How to clone model ForSequenceClassification


I want to use mT5ForSequenceClassification locally (on a cluster with no internet) but on the Hub there only seems to be the ForConditionalGeneration architecture, so cloning doesn’t work.

How can I clone the ForSequenceClassification architecture?



One doesn’t clone an architecture, but rather weights (which are stored in a file typically called pytorch_model.bin in case of PyTorch). Hence you can filter the hub on weights for the mt5 model type and “text classification”: Models - Hugging Face. This will give you all files compatible with the mT5ForSequenceClassification class.

As can be seen, there aren’t that many, primarly because T5 is typically used for tasks like machine translation/summarization (where it’s important to generate some output text given input text). One typically uses encoder-only Transformer models like BERT for text classification.

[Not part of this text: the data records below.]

(** A magnitude below [2^(8L-1)] fits [L] bytes with its sign. *)
Lemma magnitude_fits r t L :
  b2z t <> 0 -> 1 <= L -> le_val (r ++ [t]) < 2 ^ (8 * L - 1) ->
  zlen r + (if 128 <=? b2z t then 2 else 1) <= L.
Proof.
  intros Ht HL Hlt. pose proof (zlen_nonneg r). pose proof (le_val_range r).
  pose proof (b2z_range t). rewrite le_val_snoc in Hlt.
  apply Z.nlt_ge. intros Hc.
  assert (2 ^ (8 * L - 1) <= 256 ^ zlen r * (if 128 <=? b2z t then 128 else 1)).
  { destruct (128 <=? b2z t).
    - change 128 with (2 ^ 7). change 256 with (2 ^ 8).
      rewrite <- Z.pow_mul_r, <- Z.pow_add_r by lia. apply Z.pow_le_mono_r; lia.
    - change 256 with (2 ^ 8).
      rewrite <- Z.pow_mul_r, Z.mul_1_r by lia. apply Z.pow_le_mono_r; lia. }
  destruct (Z.leb_spec 128 (b2z t)); nia.
Qed.

(** Decoding what [Bytes_snoc] says [Bytes] produces. *)
Lemma MakeScriptNum_encoded (neg : bool) r t L :
  b2z t <> 0 -> L <= 7 -> zlen r + (if 128 <=? b2z t then 2 else 1) <= L ->
  MakeScriptNum
    (if 128 <=? b2z t then (r ++ [t]) ++ [if neg then x80 else x00]
     else if neg then r ++ [z2b (Z.lor (b2z t) 0x80)] else r ++ [t]) true L =
  Ok (if neg then - le_val (r ++ [t]) else le_val (r ++ [t])).
Proof.
  intros Ht HL Hlen. pose proof (b2z_range t).
  destruct (Z.leb_spec 128 (b2z t)) as [Hhi | Hlow].
  { rewrite MakeScriptNum_snoc by (autorewrite with zlen; lia).
    now rewrite sm_minimal_append_sign, sm_val_append_sign by lia. }
  assert (Hmin : forall u, b2z u mod 128 = b2z t -> sm_minimal r u = true).
  { intros u Hu. unfold sm_minimal. rewrite Hu.
    now replace (b2z t =? 0) with false by (symmetry; lia). }
  pose proof (byte_set_hi t Hlow) as Hset.
  destruct neg; rewrite MakeScriptNum_snoc by lia.
  - assert (Hu : b2z (z2b (Z.lor (b2z t) 0x80)) mod 128 = b2z t)
      by (rewrite Hset; symmetry; apply Zmod_unique with 1; lia).
    rewrite Hmin by done. cbn [andb negb]. unfold sm_val. rewrite Hu, Hset.
    rewrite (proj2 (Z.leb_le _ _)) by lia. now rewrite <- le_val_snoc.
  - assert (Hu : b2z t mod 128 = b2z t) by (apply Z.mod_small; lia).
    rewrite Hmin by done. cbn [andb negb]. unfold sm_val. rewrite Hu.
    rewrite (proj2 (Z.leb_gt _ _)) by lia. now rewrite <- le_val_snoc.
Qed.

(** Every non-zero number has a sign and a top magnitude byte. *)
Lemma magnitude_of n :
  n <> 0 -> Z.abs n < 2 ^ 63 ->
  exists (neg : bool) r t, b2z t <> 0 /\ zlen r <= 7 /\ le_val (r ++ [t]) = Z.abs n /\
    n = if neg then - le_val (r ++ [t]) else le_val (r ++ [t]).
Proof.
  intros Hnz Hn.
  destruct (bytes_loop_spec 8 (Z.abs n) []) as (r & t & _ & Ht & Hv);
    [change (256 ^ Z.of_nat 8) with (2 ^ 64); lia |].
  exists (n <? 0), r, t. split_and!; [done | | done |].
  - pose proof (le_val_top r t Ht) as [Hlo _]. apply Z.nlt_ge. intros Hc.
    assert (256 ^ 8 <= 256 ^ zlen r) by (apply Z.pow_le_mono_r; lia). lia.
  - destruct (Z.ltb_spec n 0); lia.
Qed.

Lemma Bytes_Ok n : Z.abs n < 2 ^ 63 -> exists v, Bytes n = Ok v.
Proof.
  intros Hn. destruct (Z.eq_dec n 0) as [-> | Hnz]; [now exists [] |].
  destruct (magnitude_of n Hnz Hn) as (neg & r & t & Ht & Hr & Hv & ->).
  rewrite Bytes_snoc by (try done; lia). eauto.
Qed.

Lemma Bytes_minimal r t :
  zlen r <= 6 -> sm_minimal r t = true -> Bytes (sm_val r t) = Ok (r ++ [t]).
Proof.
  intros Hr Hmin. pose proof (zlen_nonneg r).
  assert (Hp : forall k, k <= 7 -> 256 ^ k <= 2 ^ 56)
    by (intros; change (2 ^ 56) with (256 ^ 7); apply Z.pow_le_mono_r; lia).
  destruct (sm_minimal_cases r t Hmin)
    as [(neg & u & Hu & Hu2 & -> & ->) | (neg & r' & u & -> & Hu & -> & ->)].
  - pose proof (le_val_top r u Hu). pose proof (Hp (zlen r + 1) ltac:(lia)).
    rewrite Bytes_snoc by (try done; lia).
    rewrite (proj2 (Z.leb_gt _ _)) by lia. now destruct neg.
  - assert (b2z u <> 0) as Hnz by lia. revert Hr. autorewrite with zlen. intros Hr.
    pose proof (le_val_top r' u Hnz). pose proof (Hp (zlen r' + 1) ltac:(lia)).
    rewrite Bytes_snoc by (try done; lia).
    now rewrite (proj2 (Z.leb_le _ _)) by lia.
Qed.

Lemma MakeScriptNum_range v requireMinimal L n :
  1 <= L <= 7 -> MakeScriptNum v requireMinimal L = Ok n ->
  Z.abs n < 2 ^ (8 * L - 1).
Proof.
  intros HL. rewrite MakeScriptNum_eq by lia.
  destruct (Z.gtb_spec (zlen v) L) as [|Hl]; [done |].
  destruct v as [|t r _] using rev_ind.
  - intros [= <-]. rewrite Z.abs_0. apply Z.pow_pos_nonneg; lia.
  - rewrite last_snoc, length_app. cbn [length]. rewrite Nat.add_sub, take_app_length.
    cbn zeta. destruct (_ && _); [done |]. intros [= <-].
    revert Hl. autorewrite with zlen. intros Hl.
    pose proof (sm_val_range r t). pose proof (zlen_nonneg r).
    assert (2 ^ (8 * (zlen r + 1) - 1) <= 2 ^ (8 * L - 1)); [| lia].
    apply Z.pow_le_mono_r; lia.
Qed.

Lemma Bytes_roundtrip n L :
  1 <= L <= 7 -> Z.abs n < 2 ^ (8 * L - 1) ->
  exists v, Bytes n = Ok v /\ zlen v <= L /\ MakeScriptNum v true L = Ok n.
Proof.
  intros HL Hn. destruct (Z.eq_dec n 0) as [-> | Hnz].
  { exists []. split_and!; [done | rewrite zlen_nil; lia |].
    rewrite MakeScriptNum_eq, zlen_nil by lia.
    now replace (0 >? L) with false by (symmetry; lia). }
  assert (Hp : 2 ^ (8 * L - 1) <= 2 ^ 55) by (apply Z.pow_le_mono_r; lia).
  destruct (magnitude_of n Hnz ltac:(lia)) as (neg & r & t & Ht & Hr & Hv & ->).
  pose proof (magnitude_fits r t L Ht ltac:(lia) ltac:(lia)) as Hfit.
  rewrite Bytes_snoc by lia. eexists. split; [reflexivity |]. split.
  - revert Hfit. destruct (128 <=? b2z t), neg; autorewrite with zlen; lia.
  - now apply MakeScriptNum_encoded.
Qed.

(** * Theorems *)

Lemma MakeScriptNum_canonical v L n :
  L <= 7 -> MakeScriptNum v true L = Ok n -> Bytes n = Ok v.
Proof.
  intros HL. rewrite MakeScriptNum_eq by done.
  destruct (Z.gtb_spec (zlen v) L) as [|Hl]; [done |].
  destruct v as [|t r _] using rev_ind; [now intros [= <-] |].
  rewrite last_snoc, length_app. cbn [length]. rewrite Nat.add_sub, take_app_length.
  cbn zeta. destruct (sm_minimal r t) eqn:Hmin; [| done]. intros [= <-].
  apply Bytes_minimal; [| done]. revert Hl. autorewrite with zlen. lia.
Qed.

To use the model offline, you can load the weights (pytorch_model.bin) and configuration (config.json) and transfer them to an offline directory. You can then use the from_pretrained method to load the model from a local directory.

from transformers import mT5ForSequenceClassification

model = mT5ForSequenceClassification.from_pretrained("path_to_local_directory")

Thanks @nielsr. I had actually tried this but was confused because I didn’t see a pytorch_model.bin file in the direvtory I saved the pretrained model into. I now realise the .safetensors file is equivalent.

This topic was automatically closed 12 hours after the last reply. New replies are no longer allowed.